Stored items:

────────────────────────────────────────

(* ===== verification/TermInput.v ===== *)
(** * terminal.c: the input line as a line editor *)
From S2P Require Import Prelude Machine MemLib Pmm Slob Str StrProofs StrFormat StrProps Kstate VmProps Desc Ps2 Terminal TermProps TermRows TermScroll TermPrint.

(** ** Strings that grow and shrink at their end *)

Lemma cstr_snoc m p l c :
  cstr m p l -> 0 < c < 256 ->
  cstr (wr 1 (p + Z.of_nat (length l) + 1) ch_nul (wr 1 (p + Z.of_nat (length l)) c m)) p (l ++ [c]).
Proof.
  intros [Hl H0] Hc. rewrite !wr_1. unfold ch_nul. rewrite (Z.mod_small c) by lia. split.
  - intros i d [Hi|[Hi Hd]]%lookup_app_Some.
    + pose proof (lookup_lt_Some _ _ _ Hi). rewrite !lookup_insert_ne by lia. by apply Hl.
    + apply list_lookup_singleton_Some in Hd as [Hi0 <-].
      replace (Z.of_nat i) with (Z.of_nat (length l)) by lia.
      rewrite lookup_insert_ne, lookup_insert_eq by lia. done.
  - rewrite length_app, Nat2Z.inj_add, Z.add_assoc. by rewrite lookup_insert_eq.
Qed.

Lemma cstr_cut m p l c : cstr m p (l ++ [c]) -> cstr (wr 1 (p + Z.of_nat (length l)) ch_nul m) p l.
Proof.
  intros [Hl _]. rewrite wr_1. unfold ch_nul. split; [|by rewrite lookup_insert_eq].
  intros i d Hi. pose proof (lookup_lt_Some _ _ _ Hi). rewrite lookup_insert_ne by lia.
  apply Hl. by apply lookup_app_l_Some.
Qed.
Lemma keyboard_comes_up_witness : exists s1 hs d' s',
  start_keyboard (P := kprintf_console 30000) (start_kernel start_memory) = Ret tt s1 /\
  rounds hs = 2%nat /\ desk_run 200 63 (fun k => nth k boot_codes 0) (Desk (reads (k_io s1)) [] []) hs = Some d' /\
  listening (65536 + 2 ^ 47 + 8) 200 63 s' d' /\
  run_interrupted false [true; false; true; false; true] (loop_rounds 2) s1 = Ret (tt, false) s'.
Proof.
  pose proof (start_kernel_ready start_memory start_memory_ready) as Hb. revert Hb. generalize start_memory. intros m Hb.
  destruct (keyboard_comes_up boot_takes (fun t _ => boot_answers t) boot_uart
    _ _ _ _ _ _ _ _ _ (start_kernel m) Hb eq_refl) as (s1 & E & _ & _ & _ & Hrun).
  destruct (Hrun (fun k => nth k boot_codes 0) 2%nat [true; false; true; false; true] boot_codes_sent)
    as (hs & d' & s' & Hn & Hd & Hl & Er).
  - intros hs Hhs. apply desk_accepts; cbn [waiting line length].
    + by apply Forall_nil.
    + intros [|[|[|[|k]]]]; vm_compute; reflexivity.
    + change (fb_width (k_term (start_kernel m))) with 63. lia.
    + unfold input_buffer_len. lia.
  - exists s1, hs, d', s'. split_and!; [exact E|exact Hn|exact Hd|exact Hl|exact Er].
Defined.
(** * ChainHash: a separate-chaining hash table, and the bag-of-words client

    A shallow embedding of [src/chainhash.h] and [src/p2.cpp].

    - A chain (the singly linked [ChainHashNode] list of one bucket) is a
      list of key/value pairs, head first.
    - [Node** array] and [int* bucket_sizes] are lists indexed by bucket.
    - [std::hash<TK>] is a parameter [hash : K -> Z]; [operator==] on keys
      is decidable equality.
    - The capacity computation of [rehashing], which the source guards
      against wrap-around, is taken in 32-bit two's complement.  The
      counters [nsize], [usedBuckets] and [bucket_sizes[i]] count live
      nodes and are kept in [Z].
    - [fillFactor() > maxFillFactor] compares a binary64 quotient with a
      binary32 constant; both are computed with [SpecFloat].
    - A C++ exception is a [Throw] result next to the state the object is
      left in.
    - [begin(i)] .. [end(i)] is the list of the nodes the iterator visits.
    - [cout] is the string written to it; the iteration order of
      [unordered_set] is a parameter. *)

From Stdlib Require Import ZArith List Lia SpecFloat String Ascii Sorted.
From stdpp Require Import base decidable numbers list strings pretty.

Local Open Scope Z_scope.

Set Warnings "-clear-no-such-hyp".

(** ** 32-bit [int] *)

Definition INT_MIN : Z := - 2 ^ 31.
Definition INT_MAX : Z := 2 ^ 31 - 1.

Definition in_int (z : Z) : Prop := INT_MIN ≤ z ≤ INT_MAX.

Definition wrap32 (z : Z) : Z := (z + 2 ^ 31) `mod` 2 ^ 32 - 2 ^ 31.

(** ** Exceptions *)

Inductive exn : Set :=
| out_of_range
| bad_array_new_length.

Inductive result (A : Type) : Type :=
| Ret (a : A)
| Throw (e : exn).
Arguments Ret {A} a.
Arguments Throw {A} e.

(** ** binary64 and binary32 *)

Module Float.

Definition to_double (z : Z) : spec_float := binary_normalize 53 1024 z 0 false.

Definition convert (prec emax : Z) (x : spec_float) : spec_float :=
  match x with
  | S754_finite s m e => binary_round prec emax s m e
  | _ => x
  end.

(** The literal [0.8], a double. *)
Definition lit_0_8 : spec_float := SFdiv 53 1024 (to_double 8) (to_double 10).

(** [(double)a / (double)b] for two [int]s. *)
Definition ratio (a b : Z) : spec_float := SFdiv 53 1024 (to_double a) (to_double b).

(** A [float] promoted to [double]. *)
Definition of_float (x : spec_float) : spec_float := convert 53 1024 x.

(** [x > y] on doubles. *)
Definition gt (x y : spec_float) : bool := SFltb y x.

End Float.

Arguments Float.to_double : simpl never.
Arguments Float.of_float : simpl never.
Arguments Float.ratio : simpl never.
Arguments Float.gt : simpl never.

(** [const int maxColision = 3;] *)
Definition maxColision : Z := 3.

────────────────────────────────────────

Within the entries above, how many lines contain "Require"? Respond with the number only.

● EXPECTED OUTPUT
3